If a line in the listing contains "Definition", copy it out whole.

_____

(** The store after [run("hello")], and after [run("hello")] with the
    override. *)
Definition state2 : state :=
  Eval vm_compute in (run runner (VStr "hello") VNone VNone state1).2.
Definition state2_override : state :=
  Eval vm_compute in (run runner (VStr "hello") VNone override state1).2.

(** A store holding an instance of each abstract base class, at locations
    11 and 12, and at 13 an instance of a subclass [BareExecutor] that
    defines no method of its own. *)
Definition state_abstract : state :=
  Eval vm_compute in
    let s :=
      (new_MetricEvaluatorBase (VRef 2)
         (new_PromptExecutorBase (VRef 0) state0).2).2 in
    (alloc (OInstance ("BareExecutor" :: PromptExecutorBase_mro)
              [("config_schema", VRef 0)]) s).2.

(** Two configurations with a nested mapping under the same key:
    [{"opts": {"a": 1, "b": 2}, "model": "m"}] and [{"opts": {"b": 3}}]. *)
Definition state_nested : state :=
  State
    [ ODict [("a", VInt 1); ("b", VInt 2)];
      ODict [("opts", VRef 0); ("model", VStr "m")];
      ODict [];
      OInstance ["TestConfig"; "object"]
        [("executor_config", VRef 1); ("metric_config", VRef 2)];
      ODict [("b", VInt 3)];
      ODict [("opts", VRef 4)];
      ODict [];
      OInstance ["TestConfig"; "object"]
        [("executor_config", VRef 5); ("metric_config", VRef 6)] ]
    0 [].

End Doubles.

_____

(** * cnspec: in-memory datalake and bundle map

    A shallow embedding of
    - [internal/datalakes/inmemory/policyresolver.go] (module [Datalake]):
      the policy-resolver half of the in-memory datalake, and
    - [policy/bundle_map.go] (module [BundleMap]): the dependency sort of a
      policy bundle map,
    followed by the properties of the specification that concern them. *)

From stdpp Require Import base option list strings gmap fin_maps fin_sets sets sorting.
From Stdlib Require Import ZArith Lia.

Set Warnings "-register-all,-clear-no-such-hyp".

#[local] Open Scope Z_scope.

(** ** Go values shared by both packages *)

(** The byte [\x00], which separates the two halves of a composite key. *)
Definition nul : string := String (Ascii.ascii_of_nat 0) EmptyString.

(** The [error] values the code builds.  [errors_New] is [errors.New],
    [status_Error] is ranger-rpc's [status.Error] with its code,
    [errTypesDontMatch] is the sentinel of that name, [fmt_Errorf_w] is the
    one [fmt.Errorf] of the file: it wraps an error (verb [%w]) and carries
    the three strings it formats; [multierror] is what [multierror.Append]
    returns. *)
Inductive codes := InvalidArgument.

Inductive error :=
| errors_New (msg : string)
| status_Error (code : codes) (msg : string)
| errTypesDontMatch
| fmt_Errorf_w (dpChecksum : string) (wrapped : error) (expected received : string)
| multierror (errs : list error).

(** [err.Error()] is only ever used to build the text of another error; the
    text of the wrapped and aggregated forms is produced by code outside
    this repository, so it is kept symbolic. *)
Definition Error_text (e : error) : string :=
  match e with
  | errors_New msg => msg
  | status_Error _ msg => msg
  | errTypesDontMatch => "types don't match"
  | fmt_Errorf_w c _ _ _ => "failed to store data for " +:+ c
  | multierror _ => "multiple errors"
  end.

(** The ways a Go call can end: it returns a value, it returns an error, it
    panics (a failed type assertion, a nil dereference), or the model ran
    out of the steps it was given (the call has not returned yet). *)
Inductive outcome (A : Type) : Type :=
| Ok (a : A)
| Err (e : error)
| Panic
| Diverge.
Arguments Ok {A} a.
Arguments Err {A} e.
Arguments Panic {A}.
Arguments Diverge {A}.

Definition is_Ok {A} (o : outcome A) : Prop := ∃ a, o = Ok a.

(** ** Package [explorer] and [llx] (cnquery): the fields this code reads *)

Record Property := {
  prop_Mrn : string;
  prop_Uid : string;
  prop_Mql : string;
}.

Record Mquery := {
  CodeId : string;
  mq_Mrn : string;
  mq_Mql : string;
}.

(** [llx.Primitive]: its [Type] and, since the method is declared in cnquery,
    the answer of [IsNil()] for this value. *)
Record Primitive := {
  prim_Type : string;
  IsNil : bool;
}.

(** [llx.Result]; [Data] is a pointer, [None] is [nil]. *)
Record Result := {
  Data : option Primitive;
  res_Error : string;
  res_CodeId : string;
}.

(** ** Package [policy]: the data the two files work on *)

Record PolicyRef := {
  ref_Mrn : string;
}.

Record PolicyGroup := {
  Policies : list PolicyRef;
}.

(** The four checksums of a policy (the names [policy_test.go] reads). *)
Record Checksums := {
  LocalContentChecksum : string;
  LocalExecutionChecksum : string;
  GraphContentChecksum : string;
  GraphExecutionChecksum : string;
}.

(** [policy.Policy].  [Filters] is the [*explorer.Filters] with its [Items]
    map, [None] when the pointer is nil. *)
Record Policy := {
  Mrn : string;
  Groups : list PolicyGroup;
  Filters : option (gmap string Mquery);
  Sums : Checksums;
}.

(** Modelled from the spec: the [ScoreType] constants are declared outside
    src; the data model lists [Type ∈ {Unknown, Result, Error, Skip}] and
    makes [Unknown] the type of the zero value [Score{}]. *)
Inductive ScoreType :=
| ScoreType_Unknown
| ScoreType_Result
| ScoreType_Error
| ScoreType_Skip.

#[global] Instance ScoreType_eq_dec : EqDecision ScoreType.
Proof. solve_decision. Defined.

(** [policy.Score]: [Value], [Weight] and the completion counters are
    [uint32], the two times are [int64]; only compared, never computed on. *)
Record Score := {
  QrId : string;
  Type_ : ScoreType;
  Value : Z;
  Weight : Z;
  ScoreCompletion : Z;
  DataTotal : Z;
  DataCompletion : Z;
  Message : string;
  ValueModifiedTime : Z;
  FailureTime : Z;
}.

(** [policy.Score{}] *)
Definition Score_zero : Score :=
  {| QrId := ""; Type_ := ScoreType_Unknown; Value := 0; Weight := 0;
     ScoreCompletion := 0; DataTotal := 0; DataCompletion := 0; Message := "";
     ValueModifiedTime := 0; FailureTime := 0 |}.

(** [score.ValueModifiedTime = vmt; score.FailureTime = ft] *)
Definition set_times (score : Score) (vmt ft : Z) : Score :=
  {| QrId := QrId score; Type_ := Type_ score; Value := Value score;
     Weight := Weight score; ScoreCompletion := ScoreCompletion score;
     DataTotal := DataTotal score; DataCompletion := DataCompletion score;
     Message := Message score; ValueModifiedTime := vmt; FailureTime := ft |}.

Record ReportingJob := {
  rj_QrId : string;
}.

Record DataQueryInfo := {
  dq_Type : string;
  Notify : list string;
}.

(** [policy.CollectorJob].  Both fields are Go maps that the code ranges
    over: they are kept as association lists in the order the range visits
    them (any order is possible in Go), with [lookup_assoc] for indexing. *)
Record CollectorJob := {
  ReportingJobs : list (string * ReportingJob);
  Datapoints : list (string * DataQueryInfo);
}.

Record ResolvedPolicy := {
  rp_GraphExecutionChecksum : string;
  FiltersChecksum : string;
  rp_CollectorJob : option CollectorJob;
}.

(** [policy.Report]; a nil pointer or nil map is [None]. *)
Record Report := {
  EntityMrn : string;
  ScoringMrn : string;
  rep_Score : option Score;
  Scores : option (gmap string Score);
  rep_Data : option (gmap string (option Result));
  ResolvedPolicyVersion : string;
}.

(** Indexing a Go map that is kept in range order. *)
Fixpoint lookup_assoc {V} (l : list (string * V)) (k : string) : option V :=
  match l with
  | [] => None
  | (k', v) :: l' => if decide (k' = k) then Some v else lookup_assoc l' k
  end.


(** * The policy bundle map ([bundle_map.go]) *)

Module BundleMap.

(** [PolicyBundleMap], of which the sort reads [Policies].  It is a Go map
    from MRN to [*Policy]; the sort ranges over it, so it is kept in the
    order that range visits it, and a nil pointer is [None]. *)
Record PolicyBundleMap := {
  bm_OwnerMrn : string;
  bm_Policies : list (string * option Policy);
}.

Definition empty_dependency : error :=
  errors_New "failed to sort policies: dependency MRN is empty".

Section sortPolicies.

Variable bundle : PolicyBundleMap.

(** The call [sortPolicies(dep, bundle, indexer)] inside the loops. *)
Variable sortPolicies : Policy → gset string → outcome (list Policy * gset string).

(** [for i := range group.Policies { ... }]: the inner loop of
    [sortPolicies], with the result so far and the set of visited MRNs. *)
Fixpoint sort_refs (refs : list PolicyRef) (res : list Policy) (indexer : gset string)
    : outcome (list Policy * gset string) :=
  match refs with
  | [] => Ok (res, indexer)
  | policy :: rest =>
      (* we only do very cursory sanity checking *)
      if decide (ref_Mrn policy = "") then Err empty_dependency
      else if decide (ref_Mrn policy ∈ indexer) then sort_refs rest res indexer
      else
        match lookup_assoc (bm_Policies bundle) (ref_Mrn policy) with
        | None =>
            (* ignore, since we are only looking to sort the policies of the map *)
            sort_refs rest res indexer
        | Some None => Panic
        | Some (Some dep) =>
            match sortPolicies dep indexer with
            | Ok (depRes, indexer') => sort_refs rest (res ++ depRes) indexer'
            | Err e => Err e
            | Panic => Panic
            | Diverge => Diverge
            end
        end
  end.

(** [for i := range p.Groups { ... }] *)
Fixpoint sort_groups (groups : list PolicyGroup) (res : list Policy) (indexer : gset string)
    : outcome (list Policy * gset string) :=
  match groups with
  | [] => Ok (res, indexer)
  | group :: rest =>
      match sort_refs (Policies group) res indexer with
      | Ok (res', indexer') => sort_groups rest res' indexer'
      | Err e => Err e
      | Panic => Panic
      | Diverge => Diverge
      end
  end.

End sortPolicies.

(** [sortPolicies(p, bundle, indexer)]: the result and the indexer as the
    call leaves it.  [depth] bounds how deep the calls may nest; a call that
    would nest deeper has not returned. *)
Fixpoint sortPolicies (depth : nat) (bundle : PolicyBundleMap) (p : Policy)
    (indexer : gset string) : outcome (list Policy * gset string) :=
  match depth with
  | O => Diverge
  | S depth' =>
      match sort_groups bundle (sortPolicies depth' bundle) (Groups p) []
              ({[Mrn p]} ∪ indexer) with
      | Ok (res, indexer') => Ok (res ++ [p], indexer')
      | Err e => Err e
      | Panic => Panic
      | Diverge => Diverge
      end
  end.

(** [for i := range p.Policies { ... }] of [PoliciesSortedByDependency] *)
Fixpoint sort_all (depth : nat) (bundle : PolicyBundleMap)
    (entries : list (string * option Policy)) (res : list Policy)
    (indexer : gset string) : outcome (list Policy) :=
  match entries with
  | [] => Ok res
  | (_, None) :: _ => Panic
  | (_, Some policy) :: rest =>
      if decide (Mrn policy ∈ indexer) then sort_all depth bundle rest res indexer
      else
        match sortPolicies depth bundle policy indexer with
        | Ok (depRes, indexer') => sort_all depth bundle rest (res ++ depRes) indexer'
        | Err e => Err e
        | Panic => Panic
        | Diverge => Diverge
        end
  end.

_____

Response to the exercise
Definition state2 : state :=
Definition state2_override : state :=
Definition state_abstract : state :=
Definition state_nested : state :=
Definition nul : string := String (Ascii.ascii_of_nat 0) EmptyString.
Definition Error_text (e : error) : string :=
Definition is_Ok {A} (o : outcome A) : Prop := ∃ a, o = Ok a.
Definition Score_zero : Score :=
Definition set_times (score : Score) (vmt ft : Z) : Score :=
Definition empty_dependency : error :=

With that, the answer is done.